NO HABÍA cine ni televisión ni fútbol ni... nada; bueno, algo de eso, sí. La gente de la clase media en el siglo XVII español procuraba vivir una vida digna, sin estridencias, ajena en la medida de lo posible a las revueltas sociales que, en otros estamentos, comenzaban a darse debido a las carencias que sufrían. Olvidándonos del bracero, del simple peón de nula cultura, quien tenía la suerte de disfrutar de un empleo medianamente remunerado procuraba cubrir las apariencias para no ser criticado por amigos y vecinos, atentos todos ellos a ejercer el deporte nacional -la envidia- y difundir la realidad social del individuo en cuestión. "Hija, no tienen ni para comer. Todo se lo gastan en la niña, a ver si consigue un buen partido"; "no tienes más que ver al marido. Lleva el mismo traje desde hace muchos años", etc. Una sociedad, en definitiva, que vigilaba mucho los valores morales pero que no se recataba llegada la hora de juzgar al prójimo.

Pero esa actitud no se daba solo en las clases menos pudientes, sino también en las adineradas; yo diría, incluso, que con más intensidad.
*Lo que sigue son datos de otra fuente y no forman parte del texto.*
(** * Properties *)

(** Dispatching an event, whatever fails on the way. When the call completes and the guild
    has scripts, the last thing it did was to send the event, under the newest sequence
    number, to the worker the session holds, and the acknowledgement is pending under that
    number; without scripts nothing happens. The calls follow the worker protocol and the
    session's invariant is kept. *)
Theorem dispatch_pending_at_worker t data ack s :
  session_ok s → wp True (dispatch_worker_evt t data ack s) (λ s' tr,
    advance s tr s' ∧ session_ok s' ∧
    (s_scripts s = [] ∧ s' = s ∧ tr = [] ∨
     s_scripts s ≠ [] ∧ s_pending_acks s' !! s_id_gen s' = Some ack ∧
     ∃ w tr0, s_current_worker s' = Some w ∧
       tr = tr0 ++ [ESend (worker_id w) (Dispatch (mkDispatch t (s_id_gen s') data))])).
Proof.
  intros Hs. eapply wp_mono; [by apply dispatch_worker_evt_spec|done|]. simpl.
  intros s' tr (Ha & Hs' & _ & Hc). auto.
Qed.

(** C17: An event is delivered once a worker works. A session with scripts, whatever worker it
    holds, gets any number of workers that fail: their connection is gone when they are asked to
    run the guild's vm, or only when they are sent the event, and so may be that of the worker it
    holds. It returns each of them as broken, goes on with the next, and with the first one that
    takes what it is sent the call completes: the last thing it did was to send that worker the
    event, whose acknowledgement it expects. *)
Theorem dispatch_outlasts_broken_workers t data ack s l w wr tape :
  s_scripts s ≠ [] → s_id_gen s + 2 * (Z.of_nat (length l) + 2) ≤ u64_max →
  ∃ s' tr, dispatch_worker_evt t data ack s (session_answers s l w wr ++ tape) = Done s' tape tr ∧
    s_current_worker s' = Some w ∧ s_pending_acks s' !! s_id_gen s' = Some ack ∧
    returned_broken tr = option_list (s_current_worker s) ++ l.*1.*1 ∧
    last tr = Some (ESend (worker_id w) (Dispatch (mkDispatch t (s_id_gen s') data))).
Proof.
  intros Hsc Hid. destruct (dispatch_reaches_worker t data ack l s w wr tape Hsc Hid) as (s' & tr & Hrun & [Hw Hp _ Hb Hl]).
  by exists s', tr.
Qed.

(** Reloading gets through: however often the store fails, the session asks again ten
    seconds later, and with the first answer it goes on to load the contributions with
    exactly the enabled scripts of that answer, in order. *)
Theorem reload_retries_until_loaded s n l tape :
  reload_guild_scripts s (replicate n (RListScripts None) ++ RListScripts (Some l) :: tape) =
  prepend (concat (replicate n [EListScripts; ESleep (from_secs 10)]) ++ [EListScripts])
    (load_contribs (set_scripts s (List.filter script_enabled l)) tape).
Proof.
  unfold reload_guild_scripts, abind.
  assert (try_retry_load_guild_scripts s (replicate n (RListScripts None) ++ RListScripts (Some l) :: tape) =
    Done (set_scripts s (List.filter script_enabled l)) tape
      (concat (replicate n [EListScripts; ESleep (from_secs 10)]) ++ [EListScripts])) as ->; [|done].
  unfold try_retry_load_guild_scripts. induction n as [|n IH];
    (rewrite iter_unfold by apply load_round_consuming); [done|].
  rewrite abind_assoc. unfold list_scripts. rewrite abind_assoc, abind_emit. cbn [replicate app].
  rewrite (abind_await _ _ _ None) by done. rewrite abind_assoc. unfold sleep. rewrite abind_emit, abind_ret.
  unfold list_scripts, sleep in IH. rewrite IH. done.
Qed.

(** A session that has completed its shutdown holds no worker, has returned the one it
    held and waits for nothing; and with no timer or task of its own and nothing to wait for
    it does complete when its worker reports that nothing is pending, having told it to
    finish and returned it unbroken. *)
Theorem shutdown_gives_worker_back s :
  session_ok s →
  wp True (session_shutdown s) (λ s' tr,
    own_run (s_current_worker s) tr = Some None ∧ s_current_worker s' = None ∧ s_pending_acks s' = ∅) ∧
  ∀ w tape, s_current_worker s = Some w → s_pending_acks s = ∅ → next_task_time (s_tasks s) = None →
    loaded_intervals (s_timers s) = ∅ →
    ∃ tr, session_shutdown s (RSent true :: RAction (AWorkerMessage (Some NonePending)) :: tape) =
        Done (set_worker s None) tape tr ∧ head tr = Some (ESend (worker_id w) Complete) ∧
      last tr = Some (EReturnWorker w false).
Proof.
  intros Hs. split.
  - eapply wp_mono; [by apply session_shutdown_spec|done|]. simpl.
    intros s' tr ([Ho _ _] & [_ Hi] & Hw). rewrite Hw in Ho. auto.
  - intros w tape Hw Ha Ht Hl. rewrite (session_shutdown_none_pending s w) by done. by eexists.
Qed.

(** The shutdown of a session that holds a worker does not end when a scheduled task is
    due: whatever the worker sends, as long as the clock reads past the task's time the
    session only rereads the clock. *)
Theorem shutdown_spins_while_task_due s w t tape :
  s_current_worker s = Some w → next_task_time (s_tasks s) = Some (Some t) →
  (∀ now, RNow now ∈ tape → t < now) →
  ∃ tr, session_shutdown s (RSent true :: tape) = Suspended tr.
Proof.
  intros Hw Ht Hnow. unfold session_shutdown, send_worker. rewrite Hw.
  unfold abind at 1. unfold abind at 1. unfold abind at 1. unfold emit, await, aret. simpl.
  destruct (shutdown_loop_due s w t (S (length tape)) tape Hw Ht Hnow) as [tr Htr].
  unfold iter. rewrite Htr. by eexists.
Qed.

End session.

(** * Runs *)

Definition ex_worker (id : Z) : WorkerHandle := mkWorkerHandle None 0 0 id 0.
Definition ex_script (id : Z) (enabled : bool) : Script :=
  mkScript id "s" "" enabled (mkContributes [] []) None None.

Notation ex_session := (Session (H := ex_calendar)).
Definition ex_new : ex_session := session_new (H := ex_calendar) 7 (Fetched None).
Definition ex_loaded (worker : option WorkerHandle) : ex_session :=
  set_worker (set_scripts ex_new [ex_script 1 true]) worker.

Lemma ex_session_ok worker : session_ok (ex_loaded worker).
Proof.
  split; [|done]. split; [|apply map_Forall_empty]. split; simpl; [done|constructor|].
  intros n Hn. by apply not_elem_of_nil in Hn.
Qed.

Lemma dispatch_pending_at_worker_witness :
  session_ok (ex_loaded None) ∧
  wp True (dispatch_worker_evt "MESSAGE_CREATE" JNull (PaDispatch None) (ex_loaded None))
    (λ s' _, session_ok s').
Proof.
  split; [apply ex_session_ok|].
  eapply wp_mono; [apply dispatch_pending_at_worker; apply ex_session_ok|done|].
  by intros s' tr (_ & Hs & _).
Defined.

(** The worker held fails with the event, the next one with the request for the vm, and the third
    one, which has the guild's vm, with the event again. *)
Lemma dispatch_outlasts_broken_workers_witness :
  ∃ s' tr,
    dispatch_worker_evt "MESSAGE_CREATE" JNull (PaDispatch None) (ex_loaded (Some (ex_worker 3)))
      [RSent false; RTryRecv None; RWorker (ex_worker 4) OtherGuild; RSent false;
       RWorker (ex_worker 5) SameGuild; RSent false; RTryRecv None; RWorker (ex_worker 6) OtherGuild; RSent true; RSent true] =
      Done s' [] tr ∧ s_current_worker s' = Some (ex_worker 6) ∧ returned_broken tr = [ex_worker 3; ex_worker 4; ex_worker 5].
Proof.
  destruct (dispatch_outlasts_broken_workers (H := ex_calendar) "MESSAGE_CREATE" JNull
    (PaDispatch None) (ex_loaded (Some (ex_worker 3))) [(ex_worker 4, OtherGuild, AtRequest); (ex_worker 5, SameGuild, AtDispatch)]
    (ex_worker 6) OtherGuild []) as (s' & tr & Hrun & Hw & _ & Hb & _).
  - done.
  - vm_compute. discriminate.
  - exists s', tr. split; [exact Hrun|split; [exact Hw|exact Hb]].
Defined.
Careciendo igualmente de todo lo que afectaba a la sociedad en general, cubrían su aburrimiento con fiestas y reuniones a las que acudía lo más granado de su entorno, por cuyo motivo aparentar el poder que la familia en cuestión tenía era primordial. Los refrescos de limón y naranja, las pastas más diversas o alguna copa de vino eran lo más usual, pero el anfitrión, cuando era un indiano, o sea, alguien que había hecho su fortuna en América, quedaba como un rey si ofrecía a sus invitados una taza de chocolate con rebanadas de pan. El chocolate, corría ya el siglo XVIII, era un producto caro que se traía del Nuevo Continente, o lo que es lo mismo, solo al alcance de las grandes fortunas. Incluso, en esas reuniones, la señora de la casa solía llamar a la doncella para que le llevase al loro -¿qué indiano no tenía un loro?- las tabletas de chocolate sobrantes.

Pero llegó un momento en que el movimiento pendular de la vida hizo que la fortuna de aquellos "potentados" disminuyera, por cuyo motivo, y para seguir presumiendo de su estatus social, decidieron suprimir el chocolate del loro; el que sobraba se guardaba para otra ocasión. O sea, cuando una situación económica es delicada se decide suprimir una partida cuyo gasto es insignificante.

Me doy cuenta ahora de que llevo escrito la mitad del artículo y aún no he dicho el propósito que me ha llevado a escribirlo, conque ya va siendo hora: se trata de la decisión tomada por la Consejería de Sanidad del Gobierno de Canarias de no servir más comidas a los acompañantes de los niños, o los adultos en fase terminal, ingresados en los hospitales públicos del Archipiélago. Este servicio, vamos a llamarlo así, se prestaba desde hace más de treinta años, siendo la razón totalmente lógica: el paciente, niño o adulto, necesitaba la ayuda de algún familiar para atender sus necesidades más perentorias, compensando su sacrificio con la alimentación.

Según la Consejería, "en la situación actual de coyuntura económica, los hospitales públicos del Servicio Canario de Salud deben hacer un ejercicio de responsabilidad para garantizar la atención de sus pacientes". Y no continúo con el texto del decreto (¿?), ya que ahí está el quid de la cuestión. Porque no cabe duda de que la Consejería está segura de que los acompañantes van a continuar al lado de los suyos, o lo que es lo mismo, asumiendo una función que a ellos no les corresponde, sino al personal del centro. Distinto sería si ese personal aumentase y se prestase a los enfermos el cuidado que ahora corre a cargo de los familiares

Creo que la Consejería de Sanidad debería tener la honestidad de dar a conocer el gasto que en 2011 originó el servicio que ahora se ha suprimido, y evaluar, igualmente, el que ahora van a sufrir infinidad de familias, la mayoría de ellas en situación económica precaria. Si la cifra en cuestión no se publica, habrá que pensar que se trata del "chocolate del loro", y que debido a su exigua cuantía su publicación llenaría de rubor a los que han pergeñado la idea.

Como estoy seguro de que la Consejería de Sanidad no dará marcha atrás en sus propósitos -el mando es sabio y nunca se equivoca-, sí me gustaría que la severidad de la medida -echémosle un poco de humor al asunto- se complete con otra autorizando a los familiares a llevar a los hospitales afectados la comida que necesiten. ¿O es que, además, tendrán que ir a la cafetería del centro?